Top of Data supplied

(* ===== verification/Mp.v ===== *)
(** * mp.c: the other processors

    The firmware's tables are read from memory: [m a] is the byte at the
    virtual address [a].  The results are the variables [lapic], [ioapicid]
    and the [apicid]s of [cpus[0..ncpu)]. *)

From S2P Require Import Prelude Machine Digits Hw.

Module Mp.

(** ** Reading memory *)

Definition uchar_at (m : Z -> Z) (a : Z) : Z := u8 (m (u32 a)).
Definition uchars (m : Z -> Z) (a : Z) (n : nat) : list Z := (fun k => uchar_at m (a + k)) <$> seqZ 0 (Z.of_nat n).
Definition ushort_at (m : Z -> Z) (a : Z) : Z := uchar_at m a + 256 * uchar_at m (a + 1).
Definition uint_at (m : Z -> Z) (a : Z) : Z := ushort_at m a + 65536 * ushort_at m (a + 2).

Definition sum (m : Z -> Z) (addr len : Z) : Z :=
  u8 (foldl (fun s k => s + uchar_at m (addr + k)) 0 (seqZ 0 len)).

(** ** struct mp, struct mpconf *)

Definition sizeof_mp : Z := 16.
Definition mp_physaddr (m : Z -> Z) (mp : Z) : Z := uint_at m (mp + 4).
Definition mp_imcrp (m : Z -> Z) (mp : Z) : Z := uchar_at m (mp + 12).

Definition sizeof_mpconf : Z := 44.
Definition conf_length (m : Z -> Z) (conf : Z) : Z := ushort_at m (conf + 4).
Definition conf_version (m : Z -> Z) (conf : Z) : Z := uchar_at m (conf + 6).
Definition conf_lapicaddr (m : Z -> Z) (conf : Z) : Z := uint_at m (conf + 36).

Definition mp_valid (m : Z -> Z) (p : Z) : bool :=
  bool_decide (uchars m p 4 = chars "_MP_") && (sum m p sizeof_mp =? 0).

Fixpoint mpsearch_from (m : Z -> Z) (fuel : nat) (p e : Z) : option Z :=
  match fuel with
  | O => None
  | S f =>
      if p <? e then
        if mp_valid m p then Some p else mpsearch_from m f (u32 (p + sizeof_mp)) e
      else None
  end.

(** At most [len / 16 + 1] structures start in the [len] bytes. *)
Definition mpsearch1 (m : Z -> Z) (a len : Z) : option Z :=
  let addr := u32 (P2V a) in
  mpsearch_from m (Z.to_nat (len / sizeof_mp) + 1) addr (u32 (addr + len)).

Definition mpsearch (m : Z -> Z) : option Z :=
  let bda := P2V 0x400 in
  let p := Z.shiftl (Z.lor (Z.shiftl (uchar_at m (bda + 0x0F)) 8) (uchar_at m (bda + 0x0E))) 4 in
  let found :=
    if negb (p =? 0) then mpsearch1 m p 1024
    else
      let p := Z.lor (Z.shiftl (uchar_at m (bda + 0x14)) 8) (uchar_at m (bda + 0x13)) * 1024 in
      mpsearch1 m (u32 (p - 1024)) 1024 in
  match found with
  | Some mp => Some mp
  | None => mpsearch1 m 0xF0000 0x10000
  end.

(** The floating structure and the configuration table. *)
Definition mpconfig (m : Z -> Z) : option (Z * Z) :=
  match mpsearch m with
  | None => None
  | Some mp =>
      if mp_physaddr m mp =? 0 then None
      else
        let conf := u32 (P2V (mp_physaddr m mp)) in
        if negb (bool_decide (uchars m conf 4 = chars "PCMP")) then None
        else if negb (conf_version m conf =? 1) && negb (conf_version m conf =? 4) then None
        else if negb (sum m conf (conf_length m conf) =? 0) then None
        else Some (mp, conf)
  end.

Section Mp.
Context {D : Type} `{Hw D}.

Record mpst := Mpst { mdev : D; m_lapic : Z; m_cpus : list Z; m_ioapicid : Z }.

#[export] Instance mpst_HasDev : HasDev mpst D :=
  {| get_dev := mdev; set_dev := fun d s => Mpst d (m_lapic s) (m_cpus s) (m_ioapicid s) |}.

Definition MPPROC : Z := 0.
Definition MPBUS : Z := 1.
Definition MPIOAPIC : Z := 2.
Definition MPIOINTR : Z := 3.
Definition MPLINTR : Z := 4.

(** The loop over the entries; the result is [ismp].  The [break] of the
    default case leaves the [switch] and not the loop. *)
Fixpoint mp_entries (m : Z -> Z) (fuel : nat) (p e : Z) (ismp : bool) : M mpst bool :=
  match fuel with
  | O => fun _ => NoFuel
  | S f =>
      if p <? e then
        let t := uchar_at m p in
        if t =? MPPROC then
          modify (fun s =>
            if Z.of_nat (length (m_cpus s)) <? NCPU
            then Mpst (mdev s) (m_lapic s) (m_cpus s ++ [uchar_at m (p + 1)]) (m_ioapicid s) else s) ;;
          mp_entries m f (u32 (p + 20)) e ismp
        else if t =? MPIOAPIC then
          modify (fun s => Mpst (mdev s) (m_lapic s) (m_cpus s) (uchar_at m (p + 1))) ;;
          mp_entries m f (u32 (p + 8)) e ismp
        else if (t =? MPBUS) || (t =? MPIOINTR) || (t =? MPLINTR) then mp_entries m f (u32 (p + 8)) e ismp
        else mp_entries m f p e false
      else ret ismp
  end.

Definition mpinit (m : Z -> Z) (fuel : nat) : M mpst unit :=
  match mpconfig m with
  | None => panic "Expect to run on an SMP"
  | Some (mp, conf) =>
      modify (fun s => Mpst (mdev s) (conf_lapicaddr m conf) (m_cpus s) (m_ioapicid s)) ;;
      ismp <- mp_entries m fuel (u32 (conf + sizeof_mpconf)) (u32 (conf + conf_length m conf)) true ;;
      if negb ismp then panic "Didn't find a suitable machine"
      else
        when negb (mp_imcrp m mp =? 0) do
          (outb 0x22 0x70 ;;
           v <- inb 0x23 ;;
           outb 0x23 (Z.lor v 1))
  end.
End Mp.
End Mp.
Lemma Update_collect_fields (pending : list IQueryCallback) :
  forall unsafe num tasks,
    inbound (Update_collect pending unsafe num tasks) = []
    /\ _threadUnsafeWaitingQueries (Update_collect pending unsafe num tasks)
       = unsafe ++ unsafe_of pending
    /\ m_callbackThreads (Update_collect pending unsafe num tasks)
       = tasks ++ safe_of pending.
Proof.
  induction pending as [|cb pending IH]; intros unsafe num tasks; simpl.
  - rewrite !app_nil_r. repeat split.
  - unfold IsThreadSafe. destruct (cb_threadSafe cb); simpl.
    + destruct (IH unsafe num (tasks ++ [cb])) as (Hi & Hu & Ht).
      rewrite Hi, Hu, Ht, <- app_assoc. repeat split.
    + destruct (IH (LockedQueue_add cb unsafe) (uint32 (num + 1)) tasks)
        as (Hi & Hu & Ht).
      unfold LockedQueue_add in *.
      rewrite Hi, Hu, Ht, <- app_assoc. repeat split.
Qed.

(** The drain of the backlog delivers a front part of it, in order, and
    leaves the rest; the front part is never empty when the backlog is
    not; it stops before the end only on a reading above the budget, and
    went on after every earlier reading because that was not above it. *)
Lemma Update_drain_prefix (timeout begin : Z) (fifo : list IQueryCallback) :
  forall (num : Z) (w : World),
    let out := Update_drain getMSTime getMSTimeDiff timeout begin fifo num w in
    exists done rest,
      fifo = done ++ rest
      /\ out.1.1 = rest
      /\ trace out.2 = trace w ++ flat_map delivered done
      /\ pool_trace out.2 = pool_trace w
      /\ (fifo <> [] -> done <> [])
      /\ (timeout = 0%Z -> rest = [])
      /\ (rest <> [] ->
          exists k, length done = S k
                    /\ (elapsed getMSTime getMSTimeDiff begin (timer_reads w + k) > timeout)%Z)
      /\ (forall j, S j < length done -> timeout <> 0%Z ->
          (elapsed getMSTime getMSTimeDiff begin (timer_reads w + j) <= timeout)%Z).
Proof.
  unfold elapsed.
  induction fifo as [|s fifo IH]; intros num w; simpl.
  - exists [], []. simpl. rewrite app_nil_r.
    repeat split; try congruence; try (intros; lia).
  - set (w1 := delete_callback s (Callback_Execute s w)).
    assert (Ht1 : trace w1 = trace w ++ delivered s).
    { unfold w1, delete_callback, Callback_Execute.
      rewrite !trace_emit, <- app_assoc. reflexivity. }
    destruct (Z.eqb_spec timeout 0) as [Hzero|Hpos].
    + destruct (IH (uint32 (num - 1)) w1)
        as (done & rest & Hsplit & Hrest & Htrace & Hpool & _ & Hall & _ & _).
      exists (s :: done), rest. simpl.
      split; [congruence|]. split; [exact Hrest|].
      split; [rewrite Htrace, Ht1, <- !app_assoc; reflexivity|].
      split; [exact Hpool|]. split; [discriminate|].
      split; [exact Hall|]. split; [intros Hne; elim Hne; auto|].
      intros; contradiction.
    + unfold WorldTimer_getMSTimeDiffToNow, WorldTimer_getMSTime.
      change (timer_reads w1) with (timer_reads w).
      set (w2 := set_timer_reads (S (timer_reads w)) w1).
      destruct (Z.gtb_spec (getMSTimeDiff begin (getMSTime (timer_reads w))) timeout)
        as [Hgt|Hle].
      * exists [s], fifo. simpl.
        split; [reflexivity|]. split; [reflexivity|].
        split; [exact Ht1|]. split; [reflexivity|]. split; [discriminate|].
        split; [contradiction|].
        split; [intros _; exists 0; rewrite Nat.add_0_r; split; [reflexivity|lia]|].
        intros j Hj. lia.
      * destruct (IH (uint32 (num - 1)) w2)
          as (done & rest & Hsplit & Hrest & Htrace & Hpool & Hne & _ & Hstop & Hgo).
        exists (s :: done), rest. simpl.
        split; [congruence|]. split; [exact Hrest|].
        split; [rewrite Htrace; change (trace w2) with (trace w1);
                rewrite Ht1, <- !app_assoc; reflexivity|].
        split; [exact Hpool|]. split; [discriminate|].
        split; [contradiction|]. split.
        -- intros Hr. destruct (Hstop Hr) as (k & Hk & Hgt).
           exists (S k). split; [congruence|].
           change (timer_reads w2) with (S (timer_reads w)) in Hgt.
           replace (timer_reads w + S k) with (S (timer_reads w) + k) by lia.
           exact Hgt.
        -- intros [|j] Hj _.
           ++ rewrite Nat.add_0_r. lia.
           ++ replace (timer_reads w + S j) with (S (timer_reads w) + j) by lia.
              apply (Hgo j); [lia|exact Hpos].
Qed.

Lemma callback_events_app (t1 t2 : list Event) :
  callback_events (t1 ++ t2) = callback_events t1 ++ callback_events t2.
Proof. apply List.filter_app. Qed.

Lemma callback_events_delivered (l : list IQueryCallback) :
  callback_events (flat_map delivered l) = flat_map delivered l.
Proof.
  induction l as [|cb l IH]; [reflexivity|].
  simpl. do 2 f_equal. exact IH.
Qed.

Lemma callback_events_warning (num : Z) : callback_events (warning num) = [].
Proof. unfold warning. destruct (num >? 1000)%Z; reflexivity. Qed.

(** [Update] as a whole: the backlog it drains is the old one followed by
    the thread-unsafe callbacks it has just collected. *)
Lemma Update_prefix (timeout : Z) (q : SqlResultQueue) (w : World) :
  let backlog := _threadUnsafeWaitingQueries q ++ unsafe_of (inbound q) in
  let begin := getMSTime (timer_reads w) in
  let q' := (Update getMSTime getMSTimeDiff timeout q w).1 in
  let w' := (Update getMSTime getMSTimeDiff timeout q w).2 in
  exists done rest,
    backlog = done ++ rest
    /\ _threadUnsafeWaitingQueries q' = rest
    /\ inbound q' = []
    /\ trace w' = trace w ++ flat_map delivered done ++ warning (numUnsafeQueries q')
    /\ pool_trace w'
       = pool_trace w ++ flat_map delivered (m_callbackThreads q ++ safe_of (inbound q))
    /\ (backlog <> [] -> done <> [])
    /\ (timeout = 0%Z -> rest = [])
    /\ (rest <> [] ->
        exists k, length done = S k
                  /\ (elapsed getMSTime getMSTimeDiff begin (S (timer_reads w) + k) > timeout)%Z)
    /\ (forall j, S j < length done -> timeout <> 0%Z ->
        (elapsed getMSTime getMSTimeDiff begin (S (timer_reads w) + j) <= timeout)%Z).
Proof.
  intros backlog begin q' w'.
  unfold q', w', Update, WorldTimer_getMSTime, processWorkload. simpl.
  destruct (Update_collect_fields (inbound q) (_threadUnsafeWaitingQueries q)
              (numUnsafeQueries q) (m_callbackThreads q)) as (Hi & Hu & Ht).
  rewrite Hi, Hu, Ht. fold backlog. fold begin.
  set (num0 := numUnsafeQueries (Update_collect _ _ _ _)).
  set (w0 := set_pool_trace _ _).
  destruct (Update_drain_prefix timeout begin backlog num0 w0)
    as (done & rest & Hsplit & Hrest & Htrace & Hpool & Hne & Hall & Hstop & Hgo).
  destruct (Update_drain getMSTime getMSTimeDiff timeout begin backlog num0 w0)
    as [[fifo' num'] wd]. simpl in *.
  exists done, rest.
  split; [exact Hsplit|]. split; [exact Hrest|]. split; [reflexivity|].
  split; [|split; [|split; [exact Hne|split; [exact Hall|split; [exact Hstop|exact Hgo]]]]].
  - unfold warning. destruct (num' >? 1000)%Z.
    + rewrite trace_emit, Htrace, <- app_assoc. reflexivity.
    + rewrite Htrace, app_nil_r. reflexivity.
  - destruct (num' >? 1000)%Z; simpl; rewrite Hpool; reflexivity.
Qed.
(* ===== verification/LeaseCache.v ===== *)
(** Runtime lease cache (runtime-lease-cache.ts, [RuntimeLeaseCache]).

    The cache keeps authorised runtime material in process memory.  Its state is three
    JavaScript maps; the clocks are explicit arguments, wall-clock readings in
    milliseconds and monotonic readings in nanoseconds.  [getOrLoad] is split at its two
    [await]s: [getOrLoad_begin] (the synchronous prefix), [operation_settle] (the
    continuation of [await loader()]) and [getOrLoad_finish] (the continuation of
    [await operation]); [step] lets every other call happen between them. *)

From S2P Require Import Prelude Decimal Scope.
Local Open Scope Z_scope.

Definition MAX_RUNTIME_LEASE_TTL_MS : Z := 300000.
Definition MAX_RUNTIME_LEASE_ENTRIES : Z := 128.
Definition NS_PER_MS : Z := 1000000.

(** [boundedLeaseTtl]: the shortest of the local bound, the user's token and the
    upstream lease; nothing when one of them is missing, infinite or already past. *)
Definition boundedLeaseTtl (now : num) (userJwtExpiresAt upstreamExpiresAt maxTtlMs : option num)
    : option Z :=
  match now, finite_of userJwtExpiresAt, finite_of upstreamExpiresAt with
  | Fin n, Some jwt, Some up =>
      let ttl := num_min (num_min (num_min
        (num_max (nullish maxTtlMs (Fin MAX_RUNTIME_LEASE_TTL_MS)) (Fin 1))
        (Fin MAX_RUNTIME_LEASE_TTL_MS)) (Fin (jwt - n))) (Fin (up - n)) in
      match ttl with
      | Fin t => if 0 <? t then Some t else None
      | _ => None
      end
  | _, _, _ => None
  end.

(** The value [expiryMillis] receives: a JSON number, a string with what [Date.parse]
    makes of it, or anything else. *)
Inductive expiry_value : Type :=
| ExpNumber (n : num)
| ExpString (parsed : num)
| ExpOther.

Definition expiryMillis (value : expiry_value) : option Z :=
  match value with
  | ExpNumber (Fin v) => Some (if 10000000000 <? v then v else v * 1000)
  | ExpString (Fin parsed) => Some parsed
  | _ => None
  end.

Section Cache.
Context {T E : Type}.

Record RuntimeLeaseCacheEntry : Type := mkEntry {
  e_key : string;
  e_value : T;
  loadedAt : Z;
  expiresAt : Z;
  ttlMs : Z;
  loadedMonotonic : Z;
  e_generation : Z;
}.

Record RuntimeLeasePutOptions : Type := mkPutOptions {
  po_now : option num;
  po_userJwtExpiresAt : option num;
  po_upstreamExpiresAt : option num;
  po_maxTtlMs : option num;
  po_loadedMonotonic : option Z;
}.

(** Constructor options of the cache. *)
Record CacheOptions : Type := mkCacheOptions {
  co_maxEntries : option num;
  co_maxTtlMs : option num;
}.

Record RuntimeLeaseCache : Type := mkCache {
  entries : list (string * RuntimeLeaseCacheEntry);
  generations : list (string * Z);
  pending : list (string * nat);
}.

Definition emptyCache : RuntimeLeaseCache := mkCache [] [] [].

(** One reading of the wall clock and of the monotonic clock. *)
Record Clock : Type := mkClock { wall : Z; mono : Z }.

Definition generation (c : RuntimeLeaseCache) (key : string) : Z :=
  nullish (mget key (generations c)) 0.

Definition get (c : RuntimeLeaseCache) (key : string) (t : Clock)
    : RuntimeLeaseCache * option RuntimeLeaseCacheEntry :=
  match mget key (entries c) with
  | None => (c, None)
  | Some entry =>
      if negb (e_generation entry =? generation c key) || (expiresAt entry <=? wall t)
         || (ttlMs entry * NS_PER_MS <=? mono t - loadedMonotonic entry)
      then (mkCache (mdelete key (entries c)) (generations c) (pending c), None)
      else (mkCache (mrefresh key entry (entries c)) (generations c) (pending c), Some entry)
  end.

(** [evict]: drop oldest entries while there are more than the clamped maximum. *)
Definition evictMax (o : CacheOptions) : num :=
  num_min (num_max (nullish (co_maxEntries o) (Fin MAX_RUNTIME_LEASE_ENTRIES)) (Fin 1))
    (Fin MAX_RUNTIME_LEASE_ENTRIES).

Fixpoint evict (max : num) (m : list (string * RuntimeLeaseCacheEntry)) :=
  if Zgt_num (Z.of_nat (length m)) max
  then match m with [] => [] | _ :: m => evict max m end
  else m.

Definition put (o : CacheOptions) (c : RuntimeLeaseCache) (key : string) (value : T)
    (po : RuntimeLeasePutOptions) (t : Clock)
    : RuntimeLeaseCache * option RuntimeLeaseCacheEntry :=
  let now := nullish (po_now po) (Fin (wall t)) in
  match finite_of (po_upstreamExpiresAt po), finite_of (po_userJwtExpiresAt po) with
  | Some _, Some _ =>
      match now, boundedLeaseTtl now (po_userJwtExpiresAt po) (po_upstreamExpiresAt po)
              (match po_maxTtlMs po with Some m => Some m | None => co_maxTtlMs o end) with
      | Fin n, Some ttl =>
          let entry := mkEntry key value n (n + ttl) ttl
            (nullish (po_loadedMonotonic po) (mono t)) (generation c key) in
          (mkCache (evict (evictMax o) (mrefresh key entry (entries c)))
             (generations c) (pending c), Some entry)
      | _, _ => (c, None)
      end
  | _, _ => (c, None)
  end.

Definition bump (c : RuntimeLeaseCache) (key : string) : list (string * Z) :=
  mset key (generation c key + 1) (generations c).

Bottom of Data supplied

Word for word, restate the lines of the listing above starting at the line with "Definition MAX_RUNTIME_LEASE_ENTRIES : Z" and ending at the line with "generations : list (string * Z);", and nothing outside them.

▶ [Answer box]:
Definition MAX_RUNTIME_LEASE_ENTRIES : Z := 128.
Definition NS_PER_MS : Z := 1000000.

(** [boundedLeaseTtl]: the shortest of the local bound, the user's token and the
    upstream lease; nothing when one of them is missing, infinite or already past. *)
Definition boundedLeaseTtl (now : num) (userJwtExpiresAt upstreamExpiresAt maxTtlMs : option num)
    : option Z :=
  match now, finite_of userJwtExpiresAt, finite_of upstreamExpiresAt with
  | Fin n, Some jwt, Some up =>
      let ttl := num_min (num_min (num_min
        (num_max (nullish maxTtlMs (Fin MAX_RUNTIME_LEASE_TTL_MS)) (Fin 1))
        (Fin MAX_RUNTIME_LEASE_TTL_MS)) (Fin (jwt - n))) (Fin (up - n)) in
      match ttl with
      | Fin t => if 0 <? t then Some t else None
      | _ => None
      end
  | _, _, _ => None
  end.

(** The value [expiryMillis] receives: a JSON number, a string with what [Date.parse]
    makes of it, or anything else. *)
Inductive expiry_value : Type :=
| ExpNumber (n : num)
| ExpString (parsed : num)
| ExpOther.

Definition expiryMillis (value : expiry_value) : option Z :=
  match value with
  | ExpNumber (Fin v) => Some (if 10000000000 <? v then v else v * 1000)
  | ExpString (Fin parsed) => Some parsed
  | _ => None
  end.

Section Cache.
Context {T E : Type}.

Record RuntimeLeaseCacheEntry : Type := mkEntry {
  e_key : string;
  e_value : T;
  loadedAt : Z;
  expiresAt : Z;
  ttlMs : Z;
  loadedMonotonic : Z;
  e_generation : Z;
}.

Record RuntimeLeasePutOptions : Type := mkPutOptions {
  po_now : option num;
  po_userJwtExpiresAt : option num;
  po_upstreamExpiresAt : option num;
  po_maxTtlMs : option num;
  po_loadedMonotonic : option Z;
}.

(** Constructor options of the cache. *)
Record CacheOptions : Type := mkCacheOptions {
  co_maxEntries : option num;
  co_maxTtlMs : option num;
}.

Record RuntimeLeaseCache : Type := mkCache {
  entries : list (string * RuntimeLeaseCacheEntry);
  generations : list (string * Z);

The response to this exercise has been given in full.